Extinct Utian language

Mutsun (also known as San Juan Bautista Costanoan) is a Utian language spoken in Northern California. It was the primary language of a division of the Ohlone people living in the Mission San Juan Bautista area. It initially went extinct in 1930 when the last speaker died, Ascencion Solórzano de Cervantes. The Tamien Nation and Amah Mutsun band is currently working to restore the use of the language, using a modern alphabet.

==Studies of the language==
Maria Ascención Solórsano de Garcia y de Cervantes, the last known fluent speaker of Mutsun, amassed large amounts of language and cultural data specific to the Mutsun. The Spanish Franciscan missionary and linguist Felipe Arroyo de la Cuesta wrote extensively about the language's grammar, and linguist John Peabody Harrington made very extensive notes on the language from Solórsano. Harrington's field notes formed the basis of the grammar of Mutsun written by Marc Okrand as a University of California dissertation in 1977 which to this day remains the only grammar ever written of any Costanoan language. Scholars from the U.S., Germany, and the Netherlands have discussed methods that could facilitate the revitalization of Mutsun.

== Phonology ==
Vowel and consonant phonemes are represented here with the descriptions and orthography of the English–Mutsun dictionary, with additions from an earlier paper by Warner, Butler, and Luna-Costillas.

=== Vowels ===

|  | Front |  | Back |  |
|---|---|---|---|---|
| Close | i ⟨i⟩ | iː ⟨ii⟩ | u ⟨u⟩ | uː ⟨uu⟩ |
| Mid | ɛ ⟨e⟩ | ɛː ⟨ee⟩ | o ⟨o⟩ | oː ⟨oo⟩ |
| Open |  |  | ɑ ⟨a⟩ | ɑː ⟨aa⟩ |

- //ɛ// is open-mid, whereas //o// is close-mid.
- Vowels and consonants are doubled to indicate longer pronunciation (ex: IPA for toolos 'knee' is /[toːlos]/)

=== Consonants ===

|  |  | Labial | Alveolar |  | Retroflex | Palatal | Velar | Glottal |
| hard | soft |
| Nasal |  | m ⟨m⟩ | n ⟨n⟩ | nʲ ⟨N⟩ |  |  |  |  |
| Stop |  | p ⟨p⟩ | t ⟨t⟩ | tʲ ⟨tY⟩ | ʈ ⟨T⟩ |  | k ⟨k⟩ | ʔ ⟨ʼ⟩ |
| Affricate |  |  | ts ⟨ts⟩ |  |  | tʃ ⟨c⟩ |  |  |
| Fricative |  |  | s ⟨s⟩ |  |  | ʃ ⟨S⟩ |  | h ⟨h⟩ |
| Approximant |  | w ⟨w⟩ | l ⟨l⟩ | lʲ ⟨L⟩ |  | j ⟨y⟩ |  |  |
| Flap |  |  | ɾ ⟨r⟩ |  |  |  |  |  |

== Alphabet ==
Unlike many Latin-script alphabets, Mutsun uses capital letters as separate sounds.
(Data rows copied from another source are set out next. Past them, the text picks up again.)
(* ===== verification/ScullInitThms.v ===== *)
(** Theorems on loading and unloading the scull module: unloading releases
    exactly what the module holds, loading and then unloading leaves no trace,
    and the two failures the cleanup does not survive. *)
From Stdlib Require Import ZArith Lia.
From stdpp Require Import base list gmap.
From S2P Require Import Prelude Kernel Scull ScullSpec ScullPipe ScullAccess ChrReg ScullInit.

(** ** What the module holds *)

Definition buf_locs (p : scull_pipe) : list loc :=
  match buffer p with Some (l, _) => [l] | None => [] end.
Definition item_locs (x : scull_listitem) : list loc := dev_locs (li_dev x) ++ [li_loc x].

Lemma bind_seq_lookup {A B} (f : A → list B) (l : list A) i :
  (seq i (length l) ≫= λ k, match l !! (k - i)%nat with Some x => f x | None => [] end) = l ≫= f.
Proof.
  revert i. induction l as [|x l IH]; intros i; [done|]. simpl. rewrite Nat.sub_diag. simpl. f_equal.
  etrans; [|apply (IH (S i))]. apply Forall_bind_ext.
  apply Forall_forall. intros k Hk. apply elem_of_seq in Hk.
  replace (k - i)%nat with (S (k - S i)) by lia. done.
Qed.

Section thms.
Context {H R : Type} `{KernelHeap H} `{ChrDevs R} `{ScullSizes}.
Abbreviation st := (mod_st H R).
Implicit Types s : st.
The following alphabet is based on the alphabetization of the Mutsun-English dictionary and includes an example word.

Mutsun alphabet
| Letter | Example word | Gloss |
|---|---|---|
| a | aacic | pipe |
| c | caahi | barn owl |
| d | diyos | God |
| e | eccer | iron (n) |
| h | haahe | run away (v) |
| i | icci | bite (v) |
| k | kaa | daughter |
| l | laake | rise (v) |
| L | Luohu | yearling calf |
| m | maahi | close, cover (v) |
| n | naaru | turnip |
| N | Notko | be short |
| o | oce | send |
| p | paaka | shell (v) |
| r | raakat | name (n) |
| s | saake | gather pinenuts |
| S | Saanay | near, nearby (adv) |
| t | taacin | river rat, kangaroo rat |
| T | Taakampi | bring, carry to |
| ts | tsayla | lie face up |
| tY | tYottYoni | holly berry |
| u | ucirmin | small needle |
| w | waaha | scratch, sing slowly |
| y | yaase | eat |
| ʼ | -ʼa | unknown meaning |

== Bibliography ==
- Okrand, Marc (1977). "Mutsun Grammar"
- Warner, N. (2006). "Making a Dictionary for Community Use in Language Revitalization: The Case of Mutsun"
- Warner, Natasha (2007). "Ethics and revitalization of Dormant languages: The Mutsun language"
- Warner, Natasha (2016). "mutsun-inkiS inkiS-mutsun riica pappel"
- Warner, Natasha (2006). "Making a Dictionary for Community Use in Language Revitalization: The Case of Mutsun"
- Warner, Natasha (2009). "Revitalization in a scattered language community: problems and methods from the perspective of Mutsun language revitalization"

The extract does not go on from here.